Climate Change Widened Valencia's 2024 Extreme Rain Footprint by 55%, Study Finds
- On February 17, 2026, researchers published a Nature Communications study finding Valencia's October 2024 deluge had a 55 percent larger area with about seven inches of rain in 24 hours.
- Researchers found short-term rainfall intensity rose about 21 percent over a six-hour period, using real-world data to simulate floods against preindustrial climate baselines.
- In just a few hours, more rain fell on Valencia than in an average year, triggering flash floods that swept away bridges, cars and even derailed a train.
- More than 230 people in Spain were killed by the floods, and study authors warned of an `immediate need` to ensure cities are prepared for future extremes.
- Scientists had long speculated climate change played a role and the study now quantifies that influence, but attribution scientists caution it remains difficult to assign exact warming shares to single events.
19 Articles
19 Articles
Climate change widened Valencia's 2024 extreme rain footprint by 55%, study finds
Human-driven climate change intensified rainfall that triggered Spain's deadliest natural disaster in a generation when flash floods hit the Valencia region in 2024, a new study showed on Tuesday.

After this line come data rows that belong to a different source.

Lemma TxCheckSequence_inv (tx : CTransaction) (nIn : nat) (k : Z) (txin : CTxIn) :
  TxCheckSequence tx nIn k = true → vin tx !! nIn = Some txin → 0 <= k → 0 <= nSequence txin →
  2 <= u32 (Transaction.nVersion tx) ∧ nSequence txin .& SEQUENCE_LOCKTIME_DISABLE_FLAG = 0 ∧
  nSequence txin .& SEQUENCE_LOCKTIME_TYPE_FLAG = k .& SEQUENCE_LOCKTIME_TYPE_FLAG ∧
  k .& SEQUENCE_LOCKTIME_MASK <= nSequence txin .& SEQUENCE_LOCKTIME_MASK.
Proof.
  unfold TxCheckSequence, ScriptNum.band. intros Hc Hi Hk Hs. rewrite Hi in Hc.
  destruct (_ <? 2) eqn:E1; [done|]. destruct (negb (_ =? 0)) eqn:E2; [done|].
  destruct (negb (_ || _)) eqn:E3; [done|]. destruct (_ <? _) eqn:E4 in Hc; [done|].
  destruct (sequence_masks k Hk) as (Ek & Tk & Mk), (sequence_masks _ Hs) as (Es & Ts & Ms).
  rewrite Ek, Es in *. change SEQUENCE_LOCKTIME_TYPE_FLAG with (2 ^ 22) in *.
  apply negb_false_iff, orb_prop in E3. bool_to_prop. split_and!; [done|done| |].
  - destruct E3 as [E3|E3]; bool_to_prop; lia.
  - destruct E3 as [E3|E3]; bool_to_prop; lia.
Qed.

Section SequenceFacts.
Context (blocks : gmap ptr CBlockIndex).

(** What the computed locks guarantee for one input. *)
Definition input_locked (block : ptr) (txin : CTxIn) (coinHeight h t : Z) : Prop :=
  nSequence txin .& SEQUENCE_LOCKTIME_DISABLE_FLAG = 0 →
  if nSequence txin .& SEQUENCE_LOCKTIME_TYPE_FLAG =? 0
  then coinHeight + nSequence txin .& SEQUENCE_LOCKTIME_MASK - 1 <= h
  else ∃ a mtp, GetAncestor blocks block (Z.max (coinHeight - 1) 0) = Some (Some a) ∧
         GetMedianTimePast blocks a = Some mtp ∧
         mtp + (nSequence txin .& SEQUENCE_LOCKTIME_MASK) * 512 - 1 <= t.

Lemma input_locked_mono (block : ptr) (txin : CTxIn) (hc h t h' t' : Z) :
  h <= h' → t <= t' → input_locked block txin hc h t → input_locked block txin hc h' t'.
Proof.
  unfold input_locked. intros Hh Ht Hl Hd. specialize (Hl Hd). destruct (_ =? 0); [lia|].
  destruct Hl as (a & mtp & ? & ? & ?). exists a, mtp. split_and!; [done|done|lia].
Qed.

Lemma sequence_locks_loop_spec (block : ptr) (ins : list CTxIn) (hs : list Z) (h0 t0 h t : Z) (hs' : list Z) :
  sequence_locks_loop blocks block ins hs h0 t0 = Some (h, t, hs') →
  h0 <= h ∧ t0 <= t ∧
  ∀ i txin hc, ins !! i = Some txin → hs !! i = Some hc → input_locked block txin hc h t.
Proof.
  revert hs h0 t0 hs'. induction ins as [|txin ins IH]; intros [|hc hs] h0 t0 hs'; cbn [sequence_locks_loop];
    [intros [= <- <- <-]; split_and!; [lia|lia|done]..|done|].
  destruct (negb (nSequence txin .& SEQUENCE_LOCKTIME_DISABLE_FLAG =? 0)) eqn:Ed.
  - destruct (sequence_locks_loop _ _ _ _ _ _) as [[[h1 t1] hs1]|] eqn:E; [|done]. ocbn. intros [= <- <- <-].
    apply IH in E as (? & ? & Hl). split_and!; [done|done|]. intros [|i] x y; cbn; [|apply Hl].
    intros [= <-] [= <-] E0. by rewrite E0 in Ed.
  - destruct (negb (nSequence txin .& SEQUENCE_LOCKTIME_TYPE_FLAG =? 0)) eqn:Ety.
    + destruct (GetAncestor _ _ _) as [[a|]|] eqn:Ea; [|done|done]. ocbn.
      destruct (GetMedianTimePast _ _) as [mtp|] eqn:Em; [|done]. ocbn.
      destruct (sequence_locks_loop _ _ _ _ _ _) as [[[h1 t1] hs1]|] eqn:E; [|done]. ocbn. intros [= <- <- <-].
      apply IH in E as (? & ? & Hl). split_and!; [lia|lia|]. intros [|i] x y; cbn; [|apply Hl].
      intros [= <-] [= <-] _. apply negb_true_iff in Ety. rewrite Ety. exists a, mtp. split_and!; [done|done|].
      rewrite shl_mul in * by (unfold SEQUENCE_LOCKTIME_GRANULARITY; lia).
      change (2 ^ SEQUENCE_LOCKTIME_GRANULARITY) with 512 in *. lia.
    + destruct (sequence_locks_loop _ _ _ _ _ _) as [[[h1 t1] hs1]|] eqn:E; [|done]. ocbn. intros [= <- <- <-].
      apply IH in E as (? & ? & Hl). split_and!; [lia|lia|]. intros [|i] x y; cbn; [|apply Hl].
      intros [= <-] [= <-] _. apply negb_false_iff in Ety. rewrite Ety. lia.
Qed.

(** The whole evaluation. *)
Lemma SequenceLocks_spec (tx : CTransaction) (flags : Z) (hs : list Z) (block : ptr) (i : nat) (txin : CTxIn) (hc : Z) :
  SequenceLocks blocks tx flags hs block = Some true →
  2 <= u32 (Transaction.nVersion tx) → flags .& LOCKTIME_VERIFY_SEQUENCE ≠ 0 →
  vin tx !! i = Some txin → hs !! i = Some hc →
  ∃ b q time h t, blocks !! block = Some b ∧ pprev b = Some q ∧ GetMedianTimePast blocks q = Some time ∧
    h < Chain.nHeight b ∧ t < time ∧ input_locked block txin hc h t.
Proof.
  unfold SequenceLocks, CalculateSequenceLocks. intros Hs Hv Hf Hi Hh.
  destruct (negb (length hs =? _)%nat); [done|].
  rewrite (proj2 (Z.leb_le _ _) Hv), (proj2 (Z.eqb_neq _ _) Hf) in Hs. cbn [negb andb] in Hs.
  destruct (sequence_locks_loop _ _ _ _ _ _) as [[[h t] hs']|] eqn:E; [|done]. cbn [mbind option_bind] in Hs.
  unfold EvaluateSequenceLocks in Hs. destruct (blocks !! block) as [b|] eqn:Eb; [|done]. cbn [mbind option_bind] in Hs.
  destruct (pprev b) as [q|] eqn:Eq; [|done]. cbn [mbind option_bind] in Hs.
  destruct (GetMedianTimePast blocks q) as [time|] eqn:Em; [|done]. cbn [mbind option_bind] in Hs.
  destruct (_ || _) eqn:Eo; [done|]. bool_to_prop.
  apply sequence_locks_loop_spec in E as (_ & _ & Hl). exists b, q, time, h, t. split_and!; try done.
  by apply (Hl i).
Qed.
End SequenceFacts.

(** ** Ordered sets of outpoints *)

Lemma memcmp_spec (a b : list Z) :
  length a = length b → (memcmp a b = 0 ↔ a = b) ∧ memcmp b a = - memcmp a b.
Proof.
  revert b. induction a as [|x a IH]; intros [|y b] Hl; try done. cbn [memcmp]. injection Hl as Hl.
  destruct (IH b Hl) as [IH1 IH2]. rewrite (Z.eqb_sym y x). destruct (x =? y) eqn:E; bool_to_prop.
  - subst. rewrite IH1, IH2. split; [|done]. split; [by intros ->|by intros [=]].
  - destruct (x <? y) eqn:E1, (y <? x) eqn:E2; bool_to_prop; try lia; (split; [split; [done|by intros [=]]|done]).
Qed.

Lemma set_contains_ok (s : list COutPoint) (o : COutPoint) :
  Forall outpoint_ok s → outpoint_ok o → set_contains s o = true ↔ o ∈ s.
Proof.
  intros Hs Ho. unfold set_contains. rewrite existsb_exists. split.
  - intros (p & Hin & E). apply list_elem_of_In in Hin. pose proof (proj1 (list.Forall_forall _ _) Hs p Hin) as Hp.
    destruct Hp as [[Hlp _] Hnp], Ho as [[Hlo _] Hno].
    destruct (memcmp_spec (hash p) (hash o) ltac:(lia)) as [He Hn].
    unfold COutPoint_lt in E. rewrite Hn in E. bool_to_prop.
    assert (memcmp (hash p) (hash o) = 0) as E0 by lia. apply He in E0 as E0'. rewrite E0 in *.
    cbn [Z.opp Z.eqb andb] in *. bool_to_prop. replace o with p; [done|]. destruct p, o. cbn in *. f_equal; [done|lia].
  - intros Hin. exists o. split; [by apply list_elem_of_In|].
    destruct (memcmp_spec (hash o) (hash o) eq_refl) as [He _]. unfold COutPoint_lt.
    rewrite (proj2 He eq_refl). cbn. by rewrite Z.ltb_irrefl.
Qed.

Lemma has_duplicate_inputs_ok (ins : list CTxIn) (seen : list COutPoint) :
  Forall txin_ok ins → Forall outpoint_ok seen →
  has_duplicate_inputs ins seen = false ↔
  NoDup (prevout <$> ins) ∧ ∀ o, o ∈ prevout <$> ins → o ∉ seen.
Proof.
  intros Hi. revert seen. induction Hi as [|i ins Hx Hi IH]; intros seen Hs; cbn [has_duplicate_inputs].
  { split; [|done]. intros _. split; [apply NoDup_nil_2|]. intros o Ho. by apply not_elem_of_nil in Ho. }
  assert (outpoint_ok (prevout i)) as Hp by apply Hx. rewrite fmap_cons, list.NoDup_cons.
  destruct (set_contains seen (prevout i)) eqn:E.
  - apply set_contains_ok in E; [|done..]. split; [done|]. intros [_ Hn]. destruct (Hn (prevout i)); [left|done].
  - assert (prevout i ∉ seen) as Hni.
    { intros Hin. apply set_contains_ok in Hin; [congruence|done..]. }
    rewrite IH by (by constructor). split.
    + intros [Hnd Hd]. split_and!; [|done|].
      * intros Hin. apply (Hd _ Hin). left.
      * intros o [->|Hin]%elem_of_cons; [done|]. intros Hs'. apply (Hd _ Hin). by right.
    + intros [[Hn Hnd] Hd]. split; [done|]. intros o Hin [->|Hs']%elem_of_cons; [done|].
      by apply (Hd o); [right|].
Qed.

(** ** [CheckTransaction] *)

Lemma MoneyRange_tests (v : Z) : MoneyRange v = negb (v <? 0) && negb (MAX_MONEY <? v).
Proof. unfold MoneyRange. rewrite !Z.ltb_antisym, !negb_involutive. done. Qed.

Lemma check_outputs_ok (outs : list CTxOut) (acc : Z) (st : CValidationState) :
  if GetValueOut_loop outs acc is Some _ then check_outputs outs acc st = (true, st)
  else ∃ reason, check_outputs outs acc st = (false, DoS 100 REJECT_INVALID reason false st).
Proof.
  revert acc. induction outs as [|o outs IH]; intros acc; cbn [GetValueOut_loop check_outputs]; [done|].
  rewrite (MoneyRange_tests (nValue o)). destruct (nValue o <? 0); cbn [negb andb orb]; [by eexists|].
  destruct (MAX_MONEY <? nValue o); cbn [negb andb orb]; [by eexists|].
  destruct (MoneyRange (i64 (acc + nValue o))); cbn [negb]; [apply IH|by eexists].
Qed.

Climate change increased by 21% the intensity of the dana rain in Valencia in which 238 people died.
The influence of climate change in the dana of Valencia of 2024, which took the lives of 238 people, is "clearly," sums up researcher Carlos Calvo-Sancho, currently at the Center for Research on Desertification (CIDE-CSIC). He has led the first study that is 'put' in the storm and his main conclusions indicate that global warming increased the amount of rain and, especially, the area of influence of the dana. In fact, the area in which more than…
The work, published in Nature, is the first to "enter one of the most destructive storms in Spain's recent history" and explain how global warming caused it to affect more areas of the Valencian Community, and more intensely
In the modern era there has been no more monstrous storm in Spain than the dana of Valencia of October 2024, in which 769 liters per square metre were recorded in 18 hours, 11 tornadoes and large hail, leaving behind enormous material destruction and more than 230 deaths. From the following days, preliminary quick attribution studies pointed out that the catastrophe had been intensified by climate change.